The T2DM mouse model was induced by intraperitoneal injection of 30 mg/kg streptozotocin for 7 consecutive days and fed with a high-fat diet for 12 weeks. T2DM mice received MO-A (2.5, 5, or 10 mg/kg) treatment for two weeks. Cardiac function, hypertrophy, fibrosis, and inflammation were evaluated. The binding energy between MO-A and JNK1 was analyzed using molecular docking. The underlying mechanism was further investigated in high glucose (HG)-induced H9C2 cells. The cytotoxic effects, cardiomyocyte hypertrophy, fibrosis, inflammation, and relevant signaling proteins were assessed.

Results

MO-A treatment alleviated cardiac function and histopathological changes in DCM mice. Moreover, MO-A treatment significantly decreased COLI, TGF-β1, MYH7, and ANP expression levels in DCM mice.
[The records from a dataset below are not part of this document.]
(* ===== verification/Receipts.v ===== *)
(** * Receipts, logs and bloom filters

    Models [src/core/types/receipt.go], [bloom9.go] and the encodings of [log.go]. *)

From S2P Require Import Prelude Bytes RlpEncode RlpDecode RlpCanonical RlpRaw Types Messages Params EvmData Fallible StateDB EvmCore Precompiled Evm Signing.

(** ** Bloom filters *)
Section bloom.
Context `{C : Crypto}.

(** One bit of [bloom9]: the low 11 bits of two bytes of the hash. *)
Definition bloom_bit (h : bytes) (i : nat) : Z :=
  let at_ n := Z_of_byte (default (byte_of_Z 0) (h !! n)) in
  Z.shiftl 1 (Z.land (at_ (i + 1)%nat + Z.shiftl (at_ i) 8) 2047).

Definition bloom9 (b : bytes) : Z :=
  let h := bytes_of (keccak256 b) in
  foldl (fun r i => Z.lor r (bloom_bit h i)) 0 [0; 2; 4]%nat.

Definition LogsBloom (logs : list Log) : Z :=
  foldl (fun bin log =>
    foldl (fun bin t => Z.lor bin (bloom9 (bytes_of t))) (Z.lor bin (bloom9 (bytes_of (l_Address log)))) (l_Topics log)) 0 logs.

(** [SetBytes] panics on more bytes than a filter has: [None]. *)
Definition Bloom_SetBytes (d : bytes) (b : Bloom) : option Bloom :=
  if (BloomByteLength <? length d)%nat then None
  else Some (mk_bytesN _ (take (BloomByteLength - length d) (bytes_of b) ++ d)).

Definition zeroBloom : Bloom := mk_bytesN _ [].

Definition BytesToBloom (b : bytes) : option Bloom := Bloom_SetBytes b zeroBloom.

Definition Bloom_Big (b : Bloom) : Z := SetBytes (bytes_of b).

Definition BloomLookup (bin : Bloom) (topic : bytes) : bool :=
  let cmp := bloom9 topic in Z.land (Bloom_Big bin) cmp =? cmp.

Definition Bloom_Test (b : Bloom) (test : Z) : bool := BloomLookup b (BigBytes test).
Definition TestBytes (b : Bloom) (test : bytes) : bool := Bloom_Test b (SetBytes test).
Definition Bloom_Add (d : Z) (b : Bloom) : option Bloom :=
  Bloom_SetBytes (BigBytes (Z.lor (SetBytes (bytes_of b)) (bloom9 (BigBytes d)))) b.
End bloom.

(** ** Receipts *)
Definition ReceiptStatusFailed : Z := 0.
Definition ReceiptStatusSuccessful : Z := 1.
Definition receiptStatusFailedRLP : bytes := [].
Definition receiptStatusSuccessfulRLP : bytes := [byte_of_Z 1].

Record Receipt : Type := MkReceipt {
  r_PostState : bytes;
  r_Status : Z;
  r_CumulativeGasUsed : Z;
  r_Bloom : Bloom;
  r_Logs : list Log;
  r_TxHash : Hash;
  r_ContractAddress : Address;
  r_GasUsed : Z;
  r_GasPayer : Address;
  r_BlockHash : Hash;
  r_BlockNumber : option Z;
  r_TransactionIndex : Z
}.

Definition NewReceipt (root : bytes) (failed : bool) (cumulativeGasUsed : Z) : Receipt :=
  MkReceipt root (if failed then ReceiptStatusFailed else ReceiptStatusSuccessful) cumulativeGasUsed zeroBloom []
    zeroHash zeroAddress 0 zeroAddress zeroHash None 0.

Definition statusEncoding (r : Receipt) : bytes :=
  if (length (r_PostState r) =? 0)%nat then
    if r_Status r =? ReceiptStatusFailed then receiptStatusFailedRLP else receiptStatusSuccessfulRLP
  else r_PostState r.

(** [setStatus] on the post state and the status of a receipt. *)
Definition setStatus (postStateOrStatus : bytes) (r : bytes * Z) : error + (bytes * Z) :=
  if bool_decide (postStateOrStatus = receiptStatusSuccessfulRLP) then inr (r.1, ReceiptStatusSuccessful)
  else if bool_decide (postStateOrStatus = receiptStatusFailedRLP) then inr (r.1, ReceiptStatusFailed)
  else if (length postStateOrStatus =? HashLength)%nat then inr (postStateOrStatus, r.2)
  else inl ErrInvalidReceiptStatus.

(** ** Encodings *)
Definition log_ty : ty := TStruct [TByteArray 20; TSlice (TByteArray 32); TBytes].
Definition legacyLog_ty : ty :=
  TStruct [TByteArray 20; TSlice (TByteArray 32); TBytes; TUint 64; TByteArray 32; TUint 64; TByteArray 32; TUint 64].
Definition storedLog_ty : ty := TAlt log_ty legacyLog_ty.

(** [Log.EncodeRLP] and [LogForStorage.EncodeRLP] *)
Definition log_gval (l : Log) : gval :=
  GList [GByteArray (bytes_of (l_Address l)); GList ((fun t => GByteArray (bytes_of t)) <$> l_Topics l); GBytes (l_Data l)].

Definition hash_of_gval (v : gval) : option Hash := match v with GByteArray b => Some (mk_bytesN _ b) | _ => None end.

(** [Log.DecodeRLP] into a new log, and [LogForStorage.DecodeRLP] *)
Definition log_of_gval (v : gval) : option Log :=
  match v with
  | GList (GByteArray a :: GList ts :: GBytes d :: _) =>
      ts ← mapM hash_of_gval ts;
      Some (MkLog (mk_bytesN _ a) ts d 0 zeroHash 0 zeroHash 0 false)
  | _ => None
  end.

Definition receipt_ty : ty := TStruct [TBytes; TUint 64; TByteArray 256; TSlice (TPtr log_ty)].
Definition storedReceipt_ty : ty := TStruct [TBytes; TUint 64; TSlice (TPtr storedLog_ty)].
Definition v4StoredReceipt_ty : ty :=
  TStruct [TBytes; TUint 64; TByteArray 32; TByteArray 20; TByteArray 20; TSlice (TPtr storedLog_ty); TUint 64].
Definition v3StoredReceipt_ty : ty :=
  TStruct [TBytes; TUint 64; TByteArray 256; TByteArray 32; TByteArray 20; TByteArray 20; TSlice (TPtr storedLog_ty); TUint 64].

(** [Receipt.EncodeRLP] and [ReceiptForStorage.EncodeRLP] *)
Definition receipt_gval (r : Receipt) : gval :=
  GList [GBytes (statusEncoding r); GUint (r_CumulativeGasUsed r); GByteArray (bytes_of (r_Bloom r)); GList (log_gval <$> r_Logs r)].
Definition storedReceipt_gval (r : Receipt) : gval :=
  GList [GBytes (statusEncoding r); GUint (r_CumulativeGasUsed r); GList (log_gval <$> r_Logs r)].

(** [Receipt.DecodeRLP] *)
Definition decode_receipt (b : bytes) : error + Receipt :=
  match DecodeBytes receipt_ty b with
  | inl e => inl (ErrRlp e)
  | inr (GList [GBytes status; GUint gas; GByteArray bloom; GList logs]) =>
      match setStatus status ([], 0), mapM log_of_gval logs with
      | inr (post, status), Some logs =>
          inr (MkReceipt post status gas (mk_bytesN _ bloom) logs zeroHash zeroAddress 0 zeroAddress zeroHash None 0)
      | inl e, _ => inl e
      | _, None => inl shape_error
      end
  | inr _ => inl shape_error
  end.

Section receipts.
Context `{C : Crypto} {N : NativeCrypto}.

Definition CreateBloom (receipts : list Receipt) : option Bloom :=
  BytesToBloom (BigBytes (foldl (fun bin r => Z.lor bin (LogsBloom (r_Logs r))) 0 receipts)).

(** With the bloom filter of its logs. *)
Definition with_bloom (r : Receipt) : fallible Receipt :=
  bloom ← raise (CreateBloom [r]);
  mret (MkReceipt (r_PostState r) (r_Status r) (r_CumulativeGasUsed r) bloom (r_Logs r) (r_TxHash r) (r_ContractAddress r)
          (r_GasUsed r) (r_GasPayer r) (r_BlockHash r) (r_BlockNumber r) (r_TransactionIndex r)).

(** The three forms of [ReceiptForStorage.DecodeRLP]; an attempt that fails sets no field. *)
Definition decodeStoredReceiptRLP (blob : bytes) : fallible Receipt :=
  match DecodeBytes storedReceipt_ty blob with
  | inl e => fail (ErrRlp e)
  | inr (GList [GBytes status; GUint gas; GList logs]) =>
      '(post, status) ← check (setStatus status ([], 0));
      logs ← check (match mapM log_of_gval logs with Some l => inr l | None => inl shape_error end);
      with_bloom (MkReceipt post status gas zeroBloom logs zeroHash zeroAddress 0 zeroAddress zeroHash None 0)
  | inr _ => fail shape_error
  end.

Definition decodeV4StoredReceiptRLP (blob : bytes) : fallible Receipt :=
  match DecodeBytes v4StoredReceipt_ty blob with
  | inl e => fail (ErrRlp e)
  | inr (GList [GBytes status; GUint gas; GByteArray tx; GByteArray addr; GByteArray payer; GList logs; GUint used]) =>
      '(post, status) ← check (setStatus status ([], 0));
      logs ← check (match mapM log_of_gval logs with Some l => inr l | None => inl shape_error end);
      with_bloom (MkReceipt post status gas zeroBloom logs (mk_bytesN _ tx) (mk_bytesN _ addr) used (mk_bytesN _ payer)
                    zeroHash None 0)
  | inr _ => fail shape_error
  end.

Definition decodeV3StoredReceiptRLP (blob : bytes) : fallible Receipt :=
  match DecodeBytes v3StoredReceipt_ty blob with
  | inl e => fail (ErrRlp e)
  | inr (GList [GBytes status; GUint gas; GByteArray bloom; GByteArray tx; GByteArray addr; GByteArray payer; GList logs; GUint used]) =>
      '(post, status) ← check (setStatus status ([], 0));
      logs ← check (match mapM log_of_gval logs with Some l => inr l | None => inl shape_error end);
      mret (MkReceipt post status gas (mk_bytesN _ bloom) logs (mk_bytesN _ tx) (mk_bytesN _ addr) used (mk_bytesN _ payer)
              zeroHash None 0)
  | inr _ => fail shape_error
  end.

Definition or_else {A} (x y : fallible A) : fallible A := match x with Ok (inl _) => y | _ => x end.

Definition decode_storedReceipt (blob : bytes) : fallible Receipt :=
  or_else (decodeStoredReceiptRLP blob) (or_else (decodeV3StoredReceiptRLP blob) (decodeV4StoredReceiptRLP blob)).

(** ** [DeriveFields] *)
Definition derive_logs (number : Z) (hash txHash : Hash) (txIndex logIndex : Z) (logs : list Log) : list Log :=
  imap (fun j l => MkLog (l_Address l) (l_Topics l) (l_Data l) number txHash (uint64 txIndex) hash
    (uint64 (logIndex + Z.of_nat j)) (l_Removed l)) logs.

Definition derive_receipt (signer : Signer) (hash : Hash) (number : Z) (i prev logIndex : Z) (tx : Transaction) (r : Receipt)
    : fallible Receipt :=
  contract ← (match tx_Recipient tx with
              | Some _ => mret (r_ContractAddress r)
              | None =>
                  from ← returns (match signer_Sender signer tx with
                                  | Ok (inr a) => Ok a
                                  | Ok (inl _) => Ok zeroAddress
                                  | Panic => Panic
                                  | OutOfFuel => OutOfFuel
                                  end);
                  mret (CreateAddress from (tx_AccountNonce tx))
              end);
  payer ← returns (GasPayer signer tx);
  mret (MkReceipt (r_PostState r) (r_Status r) (r_CumulativeGasUsed r) (r_Bloom r)
          (derive_logs number hash (Transaction_Hash tx) i logIndex (r_Logs r)) (Transaction_Hash tx) contract
          (uint64 (r_CumulativeGasUsed r - prev)) payer hash (Some number) (uint64 i)).

Fixpoint derive_fields (signer : Signer) (hash : Hash) (number : Z) (i prev logIndex : Z) (txs : list Transaction) (rs : list Receipt)
    : fallible (list Receipt) :=
  match txs, rs with
  | tx :: txs, r :: rs =>
      r' ← derive_receipt signer hash number i prev logIndex tx r;
      rest ← derive_fields signer hash number (i + 1) (r_CumulativeGasUsed r)
        (uint64 (logIndex + Z.of_nat (length (r_Logs r)))) txs rs;
      mret (r' :: rest)
  | _, _ => mret []
  end.

Definition DeriveFields (config : ChainConfig) (hash : Hash) (number : Z) (txs : list Transaction) (rs : list Receipt)
    : fallible (list Receipt) :=
  if negb (length txs =? length rs)%nat then fail ErrReceiptCountMismatch
  else derive_fields (MakeSigner config number) hash number 0 0 0 txs rs.

(** [GetRlp] panics when a receipt cannot be encoded. *)
Definition GetRlp (r : Receipt) : res bytes :=
  match EncodeToBytes (receipt_gval r) with inr b => b | inl _ => Panic end.
End receipts.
Furthermore, TNF-α, IL-6, and IL-1β expression levels were notably downregulated after treatment with MO-A in DCM mice. Similar results were also observed in vitro. Mechanistically, MO-A targets JNK1 and downregulates its phosphorylation levels in DCM mice. The protective properties of MO-A were reversed by JNK1 overexpression in HG-induced H9C2 cells.

Conclusion

Our results revealed that MO-A could alleviate cardiac function, hypertrophy, fibrosis, and inflammation in DCM via inhibiting JNK1 signaling.